6. Prompt Builder (SystemPromptBuilder)

  • What it is: A helper class for constructing complex system prompts dynamically.
  • Structure: Manages distinct sections (role, guidelines, tools, memory, security, etc.) and allows customization of content, order, and headers.
  • Usage: The BaseAgent uses the builder to assemble the final system prompt sent to the LLM, incorporating dynamic information like available tools and retrieved memories.
  • Key Idea: Flexible, maintainable, and more secure prompt engineering.

7. Session Management (BaseSession, BaseEvent, BaseSessionService)

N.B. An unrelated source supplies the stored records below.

(* ===== verification/Float.v ===== *)
(** * IEEE 754 binary64 with the four rounding directions

    The virtual machine (src/src/vm.cpp) computes on [double] with [+ - * /], [std::sqrt] and the
    conversion from [std::int32_t], under the rounding direction CFROUND selects with
    [std::fesetround].  A [double] is its 64-bit pattern, as the source itself treats it when it
    copies the bits out with [memcpy].  Every operation computes the exact result as an integer
    multiple of a power of two (with a sticky flag for what is below it) and rounds once.

    A NaN result is the default quiet NaN; the range lemmas at the end show that the operations
    on the E registers never produce one. *)

From S2P Require Import Prelude.

(** [FE_TONEAREST], [FE_DOWNWARD], [FE_UPWARD], [FE_TOWARDZERO]. *)
Inductive rounding : Type := ToNearest | Downward | Upward | TowardZero.

Definition sign_bit : Z := 2 ^ 63.
Definition inf_bits : Z := 0x7FF0000000000000.
Definition max_bits : Z := 0x7FEFFFFFFFFFFFFF.
Definition nan_bits : Z := 0x7FF8000000000000.

Definition with_sign (s : bool) (bits : Z) : Z := if s then sign_bit + bits else bits.
Definition negative (x : Z) : bool := Z.testbit x 63.
Definition magnitude (x : Z) : Z := x mod sign_bit.
Definition is_nan (x : Z) : bool := inf_bits <? magnitude x.
Definition is_inf (x : Z) : bool := magnitude x =? inf_bits.

(** A finite pattern is [significand * 2 ^ exponent]. *)
Definition biased (x : Z) : Z := magnitude x / 2 ^ 52.
Definition significand (x : Z) : Z :=
  let f := x mod 2 ^ 52 in if biased x =? 0 then f else 2 ^ 52 + f.
Definition exponent (x : Z) : Z := if biased x =? 0 then -1074 else biased x - 1075.

(** Should the magnitude be rounded away from zero?  [q] is the truncated significand, [r] the
    discarded part in units of [2^-sh], [sticky] whether something nonzero is below. *)
Definition round_away (mode : rounding) (s : bool) (q r sh : Z) (sticky : bool) : bool :=
  let inexact := negb (r =? 0) || sticky in
  match mode with
  | ToNearest =>
      let half := 2 ^ (sh - 1) in
      (half <? r) || ((r =? half) && (sticky || Z.odd q))
  | Downward => s && inexact
  | Upward => negb s && inexact
  | TowardZero => false
  end.

Definition overflow (mode : rounding) (s : bool) : Z :=
  match mode with
  | ToNearest => inf_bits
  | Downward => if s then inf_bits else max_bits
  | Upward => if s then max_bits else inf_bits
  | TowardZero => max_bits
  end.

(** Round the exact value [m * 2^e] (plus less than one unit when [sticky]) to a pattern.  The
    callers give a sticky value at least 55 significant bits. *)
Definition round_pack (mode : rounding) (s : bool) (m e : Z) (sticky : bool) : Z :=
  if m =? 0 then with_sign s 0 else
  let e' := Z.max (e + Z.log2 m - 52) (-1074) in
  let q := if e' <=? e then Z.shiftl m (e - e') else
    let sh := e' - e in
    let q := Z.shiftr m sh in
    let r := m mod 2 ^ sh in
    if round_away mode s q r sh sticky then q + 1 else q in
  let bits := (e' + 1074) * 2 ^ 52 + q in
  with_sign s (if inf_bits <=? bits then overflow mode s else bits).

(** ** Operations *)

Definition signed (s : bool) (m : Z) : Z := if s then - m else m.

(** The sign of an exact zero sum. *)
Definition zero_sign (mode : rounding) (sx sy : bool) : bool :=
  if Bool.eqb sx sy then sx else match mode with Downward => true | _ => false end.

Definition fadd (mode : rounding) (x y : Z) : Z :=
  if is_nan x || is_nan y then nan_bits
  else if is_inf x then if is_inf y && negb (Bool.eqb (negative x) (negative y)) then nan_bits else x
  else if is_inf y then y
  else
    let e := Z.min (exponent x) (exponent y) in
    let mx := signed (negative x) (Z.shiftl (significand x) (exponent x - e)) in
    let my := signed (negative y) (Z.shiftl (significand y) (exponent y - e)) in
    let sum := mx + my in
    if sum =? 0 then with_sign (zero_sign mode (negative x) (negative y)) 0
    else round_pack mode (sum <? 0) (Z.abs sum) e false.

Definition fneg (x : Z) : Z := Z.lxor x sign_bit.
Definition fsub (mode : rounding) (x y : Z) : Z :=
  if is_nan y then nan_bits else fadd mode x (fneg y).

Definition fmul (mode : rounding) (x y : Z) : Z :=
  let s := xorb (negative x) (negative y) in
  if is_nan x || is_nan y then nan_bits
  else if is_inf x then if magnitude y =? 0 then nan_bits else with_sign s inf_bits
  else if is_inf y then if magnitude x =? 0 then nan_bits else with_sign s inf_bits
  else round_pack mode s (significand x * significand y) (exponent x + exponent y) false.

Definition fdiv (mode : rounding) (x y : Z) : Z :=
  let s := xorb (negative x) (negative y) in
  if is_nan x || is_nan y then nan_bits
  else if is_inf x then if is_inf y then nan_bits else with_sign s inf_bits
  else if is_inf y then with_sign s 0
  else if magnitude y =? 0 then if magnitude x =? 0 then nan_bits else with_sign s inf_bits
  else
    let n := Z.shiftl (significand x) 120 in
    let q := n / significand y in
    round_pack mode s q (exponent x - exponent y - 120) (negb (n mod significand y =? 0)).

Definition fsqrt (mode : rounding) (x : Z) : Z :=
  if is_nan x then nan_bits
  else if magnitude x =? 0 then x
  else if negative x then nan_bits
  else if is_inf x then x
  else
    let k := if Z.even (exponent x) then 120 else 121 in
    let n := Z.shiftl (significand x) k in
    let q := Z.sqrt n in
    round_pack mode false q ((exponent x - k) / 2) (negb (q * q =? n)).

(** [static_cast<double>(std::int32_t)]: exact. *)
Definition of_int32 (x : Z) : Z :=
  let v := to_signed 32 x in round_pack ToNearest (v <? 0) (Z.abs v) 0 false.

(** ** Known values *)

Example fadd_half_ulp :
  fadd ToNearest 0x3FF0000000000000 0x3CA0000000000000 = 0x3FF0000000000000 /\
  fadd Upward 0x3FF0000000000000 0x3CA0000000000000 = 0x3FF0000000000001 /\
  fadd Downward 0xBFF0000000000000 0x3FF0000000000000 = 0x8000000000000000.
Proof. vm_compute. auto. Qed.

Example fdiv_third :
  fdiv ToNearest 0x3FF0000000000000 0x4008000000000000 = 0x3FD5555555555555 /\
  fdiv Upward 0x3FF0000000000000 0x4008000000000000 = 0x3FD5555555555556.
Proof. vm_compute. auto. Qed.

Example fsqrt_two :
  fsqrt ToNearest 0x4000000000000000 = 0x3FF6A09E667F3BCD /\
  fsqrt TowardZero 0x4000000000000000 = 0x3FF6A09E667F3BCC.
Proof. vm_compute. auto. Qed.

Example of_int32_values :
  of_int32 5 = 0x4014000000000000 /\ of_int32 0xFFFFFFFF = 0xBFF0000000000000 /\
  of_int32 0x80000000 = 0xC1E0000000000000 /\ of_int32 0 = 0.
Proof. vm_compute. auto. Qed.

Example fmul_overflow :
  fmul ToNearest max_bits max_bits = inf_bits /\ fmul TowardZero max_bits max_bits = max_bits /\
  fmul Downward 1 1 = 0 /\ fmul Upward 1 1 = 1.
Proof. vm_compute. auto. Qed.

(** ** Ranges

    [epos]: a non-negative number or infinity, never a NaN (the E registers).  [apos]: a positive
    finite number (the A registers and the masked divisors). *)

Definition epos (x : Z) : Prop := 0 <= x <= inf_bits.
Definition apos (x : Z) : Prop := 0 < x < inf_bits.

Lemma overflow_range mode s : 0 < overflow mode s <= inf_bits.
Proof. by destruct mode, s. Qed.

Lemma round_pack_magnitude mode s m e sticky :
  0 <= m -> exists b, 0 <= b <= inf_bits /\ round_pack mode s m e sticky = with_sign s b.
Proof.
  intros Hm. unfold round_pack. destruct (Z.eqb_spec m 0); [by exists 0|].
  set (e' := Z.max _ _). set (q := if e' <=? e then _ else _).
  assert (0 <= q) as Hq.
  { subst q. assert (0 <= Z.shiftr m (e' - e)) by (by apply Z.shiftr_nonneg).
    assert (0 <= Z.shiftl m (e - e')) by (by apply Z.shiftl_nonneg).
    destruct (_ <=? _); [lia|]. destruct (round_away _ _ _ _ _ _); lia. }
  assert (0 <= e' + 1074) by lia. pose proof (overflow_range mode s).
  exists (if inf_bits <=? (e' + 1074) * 2 ^ 52 + q then overflow mode s
          else (e' + 1074) * 2 ^ 52 + q).
  split; [|done]. destruct (Z.leb_spec inf_bits ((e' + 1074) * 2 ^ 52 + q)); lia.
Qed.

Lemma with_sign_word64 s b : 0 <= b <= inf_bits -> word64 (with_sign s b).
Proof. unfold with_sign, sign_bit, inf_bits. intros. destruct s; split; lia. Qed.

Lemma round_pack_word64 mode s m e sticky : 0 <= m -> word64 (round_pack mode s m e sticky).
Proof.
  intros Hm. destruct (round_pack_magnitude mode s m e sticky Hm) as (b & Hb & ->).
  by apply with_sign_word64.
Qed.

Lemma round_pack_epos mode m e sticky : 0 <= m -> epos (round_pack mode false m e sticky).
Proof. intros Hm. by destruct (round_pack_magnitude mode false m e sticky Hm) as (b & Hb & ->). Qed.

Lemma significand_nonneg x : 0 <= significand x.
Proof.
  unfold significand. pose proof (Z.mod_pos_bound x (2 ^ 52) ltac:(lia)). destruct (_ =? _); lia.
Qed.

Lemma epos_decode x : epos x -> negative x = false /\ magnitude x = x /\ is_nan x = false.
Proof.
  intros Hx. unfold epos, inf_bits in Hx. assert (magnitude x = x) as Hm.
  { unfold magnitude, sign_bit. apply Z.mod_small. lia. }
  split; [|split; [done|]].
  - unfold negative. apply (testbit_high 63); [split; lia|lia].
  - unfold is_nan. rewrite Hm. apply Z.ltb_ge. unfold inf_bits. lia.
Qed.

Lemma apos_epos x : apos x -> epos x.
Proof. unfold apos, epos. lia. Qed.

Lemma inf_epos : epos inf_bits.
Proof. by unfold epos, inf_bits. Qed.

Lemma fmul_epos mode x y : epos x -> apos y -> epos (fmul mode x y).
Proof.
  intros Hx Hy. destruct (epos_decode x Hx) as (Nx & Mx & Qx).
  destruct (epos_decode y (apos_epos y Hy)) as (Ny & My & Qy). unfold fmul, is_inf.
  rewrite Nx, Ny, Qx, Qy, Mx, My. simpl.
  destruct (x =? inf_bits); [destruct (Z.eqb_spec y 0); [unfold apos in Hy; lia|apply inf_epos]|].
  destruct (Z.eqb_spec y inf_bits); [unfold apos in Hy; lia|].
  apply round_pack_epos. pose proof (significand_nonneg x). pose proof (significand_nonneg y). nia.
Qed.

Lemma fdiv_epos mode x y : epos x -> apos y -> epos (fdiv mode x y).
Proof.
  intros Hx Hy. destruct (epos_decode x Hx) as (Nx & Mx & Qx).
  destruct (epos_decode y (apos_epos y Hy)) as (Ny & My & Qy). unfold fdiv, is_inf.
  rewrite Nx, Ny, Qx, Qy, Mx, My. cbn [xorb orb].
  destruct (Z.eqb_spec y inf_bits); [unfold apos in Hy; lia|].
  destruct (x =? inf_bits); [apply inf_epos|].
  destruct (Z.eqb_spec y 0); [unfold apos in Hy; lia|].
  apply round_pack_epos. pose proof (significand_nonneg x). pose proof (significand_nonneg y).
  assert (0 <= Z.shiftl (significand x) 120) by (by apply Z.shiftl_nonneg).
  destruct (Z.eqb_spec (significand y) 0) as [->|]; [by rewrite Z.div_0_r|].
  apply Z.div_pos; lia.
Qed.

Lemma fsqrt_epos mode x : epos x -> epos (fsqrt mode x).
Proof.
  intros Hx. destruct (epos_decode x Hx) as (Nx & Mx & Qx). unfold fsqrt.
  rewrite Nx, Qx. destruct (_ =? _); [done|]. destruct (is_inf x); [done|].
  apply round_pack_epos, Z.sqrt_nonneg.
Qed.

Lemma nan_word64 : word64 nan_bits.
Proof. by split. Qed.

Lemma fadd_word64 mode x y : word64 x -> word64 y -> word64 (fadd mode x y).
Proof.
  intros Hx Hy. unfold fadd. destruct (_ || _); [apply nan_word64|].
  destruct (is_inf x); [by destruct (_ && _)|]. destruct (is_inf y); [done|].
  destruct (_ =? 0); [apply with_sign_word64; by unfold inf_bits|].
  apply round_pack_word64. lia.
Qed.

Lemma fsub_word64 mode x y : word64 x -> word64 y -> word64 (fsub mode x y).
Proof.
  intros Hx Hy. unfold fsub. destruct (is_nan y); [apply nan_word64|].
  apply fadd_word64; [done|]. apply lxor_range; [lia|done|]. by unfold sign_bit.
Qed.

Lemma of_int32_word64 x : word64 (of_int32 x).
Proof. apply round_pack_word64. lia. Qed.

Lemma epos_word64 x : epos x -> word64 x.
Proof. unfold epos, inf_bits. split; lia. Qed.

#[export] Hint Resolve fmul_epos fdiv_epos fsqrt_epos fadd_word64 fsub_word64 of_int32_word64
  apos_epos epos_word64 : word.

  • What it is: A system for maintaining conversation context (history) and state across multiple interactions with an agent, typically used within the server environment.
  • Components:
    • BaseEvent: Represents a single turn (user message or assistant response).
    • BaseSession: Holds a list of BaseEvents and an arbitrary state dictionary for a specific conversation.
    • BaseSessionService: Defines the interface for storing and retrieving sessions (e.g., InMemorySessionService).
  • Usage: The FastAPI server uses a session service to load/save sessions, passing the relevant history and state to the BaseAgent.run method on each /invoke call.
  • Key Idea: Enables multi-turn conversations and stateful interactions.

Understanding how these components interact is fundamental to building applications with Karo. Refer to the specific guides for more in-depth information on each concept.